TASK STATEMENT
Copy exactly the lines of the data below that run from the line holding "Inductive reads (more" through the line holding "Sending rest k =>", both ends included.

EXTRACTED RECORDS section start

(* ===== verification/TcpPeers.v ===== *)
(** Two programs at the ends of a TCP connection.

    A program is a state machine whose actions are the blocking calls of Boost.Asio on its
    socket. [asio::write] and the reads that go on until a condition holds ([asio::read],
    [read_until], a [tcp::iostream]) are loops of [write_some] and [read_some], as the
    documentation of the library defines them. How much one of these transfers is the
    network's choice, within what has been sent and what the connection can hold.

    A program is proved correct by itself, by an invariant of its state and of what it has
    sent and received so far ([preserved]); [peers_invariant] puts two programs together. *)

From S2P Require Import Prelude.
From Stdlib Require Import Ascii.

(** * Programs *)

Abbreviation bytes := (list ascii).

Inductive error := Eof | Code (ec : Z).

(** [Read buf more k] reads on, as long as [more] of what is in the buffer gives a size,
    and at most that size at a time. *)
Inductive action (S : Type) :=
| Write (b : bytes) (k : option error → S)
| WriteSome (b : bytes) (k : nat + error → S)
| Read (buf : bytes) (more : bytes → option nat) (k : bytes → option error → S)
| Shutdown (k : S)
| Tick (k : S)
| Close.
Arguments Write {S}.
Arguments WriteSome {S}.
Arguments Read {S}.
Arguments Shutdown {S}.
Arguments Tick {S}.
Arguments Close {S}.

(** [asio::read] into a buffer of [n] bytes, and into a [streambuf]; [read_some]; and
    reading until [delim] is among the bytes. A [streambuf] asks for 512 bytes at a time. *)
Definition exactly (n : nat) (buf : bytes) : option nat :=
  if length buf <? n then Some (n - length buf) else None.
Definition to_the_end (buf : bytes) : option nat := Some 512.
Definition until (delim : ascii) (buf : bytes) : option nat :=
  if decide (delim ∈ buf) then None else Some 512.

(** A program between actions, inside one of the loops, or with its socket closed. *)
Inductive thread (S : Type) :=
| At (s : S)
| Sending (rest : bytes) (k : option error → S)
| Receiving (buf : bytes) (more : bytes → option nat) (k : bytes → option error → S)
| Closed (s : S).
Arguments At {S}.
Arguments Sending {S}.
Arguments Receiving {S}.
Arguments Closed {S}.

(** What one end has sent and received, whether it has seen the end of the other's stream,
    and whether it has ended its own. *)
Record hist := Hist { sent : bytes; got : bytes; eof : bool; shut : bool }.
Definition no_hist : hist := Hist [] [] false false.

Inductive event := Sent (b : bytes) | Got (b : bytes) | GotEof | Shut | Failed | Internal.

Definition note (ev : event) (h : hist) : hist :=
  match ev with
  | Sent b => Hist (sent h ++ b) (got h) (eof h) (shut h)
  | Got b => Hist (sent h) (got h ++ b) (eof h) (shut h)
  | GotEof => Hist (sent h) (got h) true (shut h)
  | Shut => Hist (sent h) (got h) (eof h) true
  | Failed | Internal => h
  end.

(** The steps of one program, whatever the network does. *)
Inductive moves {S} (act : S → action S) : thread S → event → thread S → Prop :=
| MWrite s b k : act s = Write b k → moves act (At s) Internal (Sending b k)
| MSend rest n k : 1 ≤ n ≤ length rest → moves act (Sending rest k) (Sent (take n rest)) (Sending (drop n rest) k)
| MSent k : moves act (Sending [] k) Internal (At (k None))
| MSendFails rest k c : rest ≠ [] → moves act (Sending rest k) Failed (At (k (Some (Code c))))
| MWriteSome s b k n :
    act s = WriteSome b k → 1 ≤ n ≤ length b → moves act (At s) (Sent (take n b)) (At (k (inl n)))
| MWriteNone s k : act s = WriteSome [] k → moves act (At s) Internal (At (k (inl 0)))
| MWriteFails s b k c : act s = WriteSome b k → moves act (At s) Failed (At (k (inr (Code c))))
| MRead s buf more k : act s = Read buf more k → moves act (At s) Internal (Receiving buf more k)
| MReceive buf more k m b :
    more buf = Some m → 1 ≤ length b ≤ m → moves act (Receiving buf more k) (Got b) (Receiving (buf ++ b) more k)
| MReceived buf more k : more buf = None → moves act (Receiving buf more k) Internal (At (k buf None))
| MEof buf more k m : more buf = Some m → moves act (Receiving buf more k) GotEof (At (k buf (Some Eof)))
| MReadFails buf more k m c :
    more buf = Some m → moves act (Receiving buf more k) Failed (At (k buf (Some (Code c))))
| MShutdown s k : act s = Shutdown k → moves act (At s) Shut (At k)
| MTick s k : act s = Tick k → moves act (At s) Internal (At k)
| MClose s : act s = Close → moves act (At s) Shut (Closed s).

(** * One program by itself *)

Section one.
Context {S : Type} (act : S → action S) (lossy : bool) (I : S → hist → Prop).

(** [reads more buf x]: pieces of the allowed sizes make [x]. *)
Inductive reads (more : bytes → option nat) : bytes → bytes → Prop :=
| ReadsNil buf : reads more buf []
| ReadsMore buf m b x :
    more buf = Some m → 1 ≤ length b ≤ m → reads more (buf ++ b) x → reads more buf (b ++ x).

(** The invariant between actions, and what it is inside a loop: what it must be when the
    loop is over. *)
Definition upto (t : thread S) (h : hist) : Prop :=
  match t with
  | At s | Closed s => I s h
  | Sending rest k =>
      I (k None) (note (Sent rest) h) ∧
      (lossy = true → ∀ c n, n < length rest → I (k (Some (Code c))) (note (Sent (take n rest)) h))
  | Receiving buf more k =>
      ∀ x, reads more buf x →
        (more (buf ++ x) = None → I (k (buf ++ x) None) (note (Got x) h)) ∧
        (∀ m, more (buf ++ x) = Some m →
           I (k (buf ++ x) (Some Eof)) (note GotEof (note (Got x) h)) ∧
           (lossy = true → ∀ c, I (k (buf ++ x) (Some (Code c))) (note (Got x) h)))
  end.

EXTRACTED RECORDS section end

WRITTEN RESPONSE
Inductive reads (more : bytes → option nat) : bytes → bytes → Prop :=
| ReadsNil buf : reads more buf []
| ReadsMore buf m b x :
    more buf = Some m → 1 ≤ length b ≤ m → reads more (buf ++ b) x → reads more buf (b ++ x).

(** The invariant between actions, and what it is inside a loop: what it must be when the
    loop is over. *)
Definition upto (t : thread S) (h : hist) : Prop :=
  match t with
  | At s | Closed s => I s h
  | Sending rest k =>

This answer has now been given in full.